Range to output from the entries below: the line containing "- intros v d" through the line containing "Hx. by left.". Set it down exactly, ends included, nothing else.

[Data to examine — start]

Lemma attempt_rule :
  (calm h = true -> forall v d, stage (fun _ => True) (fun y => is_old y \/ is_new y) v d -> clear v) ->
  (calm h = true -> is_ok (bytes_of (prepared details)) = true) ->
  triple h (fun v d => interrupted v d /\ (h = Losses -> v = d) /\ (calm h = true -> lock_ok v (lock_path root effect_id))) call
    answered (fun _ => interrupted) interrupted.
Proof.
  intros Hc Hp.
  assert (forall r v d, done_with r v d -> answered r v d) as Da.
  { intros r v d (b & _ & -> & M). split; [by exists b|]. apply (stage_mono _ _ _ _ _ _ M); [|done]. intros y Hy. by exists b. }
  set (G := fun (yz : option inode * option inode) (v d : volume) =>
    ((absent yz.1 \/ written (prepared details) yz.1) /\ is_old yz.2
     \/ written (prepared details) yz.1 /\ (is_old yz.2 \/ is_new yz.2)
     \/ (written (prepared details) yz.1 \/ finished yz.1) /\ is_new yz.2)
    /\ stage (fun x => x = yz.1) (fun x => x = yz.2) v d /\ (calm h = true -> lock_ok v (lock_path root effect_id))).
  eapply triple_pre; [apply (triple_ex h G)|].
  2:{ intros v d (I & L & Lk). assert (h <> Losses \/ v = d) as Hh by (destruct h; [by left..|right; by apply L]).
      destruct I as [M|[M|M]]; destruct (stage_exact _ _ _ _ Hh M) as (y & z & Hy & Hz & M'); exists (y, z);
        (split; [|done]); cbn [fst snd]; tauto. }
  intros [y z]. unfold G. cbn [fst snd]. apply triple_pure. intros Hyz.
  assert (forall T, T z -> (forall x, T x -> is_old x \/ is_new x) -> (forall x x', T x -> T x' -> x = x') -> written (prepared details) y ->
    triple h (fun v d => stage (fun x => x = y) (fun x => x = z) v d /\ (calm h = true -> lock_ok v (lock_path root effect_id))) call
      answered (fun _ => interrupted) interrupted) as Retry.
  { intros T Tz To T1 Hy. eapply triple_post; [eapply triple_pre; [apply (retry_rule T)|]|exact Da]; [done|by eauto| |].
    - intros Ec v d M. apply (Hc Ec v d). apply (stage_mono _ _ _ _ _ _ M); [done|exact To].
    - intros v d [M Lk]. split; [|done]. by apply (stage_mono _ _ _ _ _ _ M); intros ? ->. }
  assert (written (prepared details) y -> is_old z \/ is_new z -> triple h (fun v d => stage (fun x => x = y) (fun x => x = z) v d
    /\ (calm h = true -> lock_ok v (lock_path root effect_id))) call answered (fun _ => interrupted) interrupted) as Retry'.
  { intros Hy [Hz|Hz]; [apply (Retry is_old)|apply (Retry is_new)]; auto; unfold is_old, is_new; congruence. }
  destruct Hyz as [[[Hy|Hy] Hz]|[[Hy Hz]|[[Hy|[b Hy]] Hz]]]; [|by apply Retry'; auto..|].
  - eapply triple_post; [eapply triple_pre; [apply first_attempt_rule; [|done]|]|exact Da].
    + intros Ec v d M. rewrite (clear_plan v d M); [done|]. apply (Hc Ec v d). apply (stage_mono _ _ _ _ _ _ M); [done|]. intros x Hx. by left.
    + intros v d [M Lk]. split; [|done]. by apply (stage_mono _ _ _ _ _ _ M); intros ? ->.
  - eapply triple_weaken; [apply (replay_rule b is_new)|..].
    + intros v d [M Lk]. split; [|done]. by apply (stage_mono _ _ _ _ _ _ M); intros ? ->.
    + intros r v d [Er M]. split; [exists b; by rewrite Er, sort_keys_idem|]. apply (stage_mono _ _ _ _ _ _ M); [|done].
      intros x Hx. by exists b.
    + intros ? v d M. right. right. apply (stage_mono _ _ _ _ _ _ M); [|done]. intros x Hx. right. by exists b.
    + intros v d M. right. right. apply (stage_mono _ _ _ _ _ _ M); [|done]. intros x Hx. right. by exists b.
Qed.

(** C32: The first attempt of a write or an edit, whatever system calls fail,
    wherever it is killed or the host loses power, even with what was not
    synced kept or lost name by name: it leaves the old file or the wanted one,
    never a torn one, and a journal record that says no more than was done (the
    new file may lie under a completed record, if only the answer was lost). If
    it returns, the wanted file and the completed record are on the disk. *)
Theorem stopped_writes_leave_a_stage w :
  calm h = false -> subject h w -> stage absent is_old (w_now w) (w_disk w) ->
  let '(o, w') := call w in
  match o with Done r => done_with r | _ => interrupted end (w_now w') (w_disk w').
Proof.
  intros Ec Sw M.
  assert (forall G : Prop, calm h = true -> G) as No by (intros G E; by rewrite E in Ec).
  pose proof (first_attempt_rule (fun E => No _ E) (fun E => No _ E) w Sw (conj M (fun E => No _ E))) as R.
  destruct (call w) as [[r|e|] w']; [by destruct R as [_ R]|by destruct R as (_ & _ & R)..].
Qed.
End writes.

[Data to examine — finish]

# Exercise output
    - intros v d [M Lk]. split; [|done]. by apply (stage_mono _ _ _ _ _ _ M); intros ? ->. }
  assert (written (prepared details) y -> is_old z \/ is_new z -> triple h (fun v d => stage (fun x => x = y) (fun x => x = z) v d
    /\ (calm h = true -> lock_ok v (lock_path root effect_id))) call answered (fun _ => interrupted) interrupted) as Retry'.
  { intros Hy [Hz|Hz]; [apply (Retry is_old)|apply (Retry is_new)]; auto; unfold is_old, is_new; congruence. }
  destruct Hyz as [[[Hy|Hy] Hz]|[[Hy Hz]|[[Hy|[b Hy]] Hz]]]; [|by apply Retry'; auto..|].
  - eapply triple_post; [eapply triple_pre; [apply first_attempt_rule; [|done]|]|exact Da].
    + intros Ec v d M. rewrite (clear_plan v d M); [done|]. apply (Hc Ec v d). apply (stage_mono _ _ _ _ _ _ M); [done|]. intros x Hx. by left.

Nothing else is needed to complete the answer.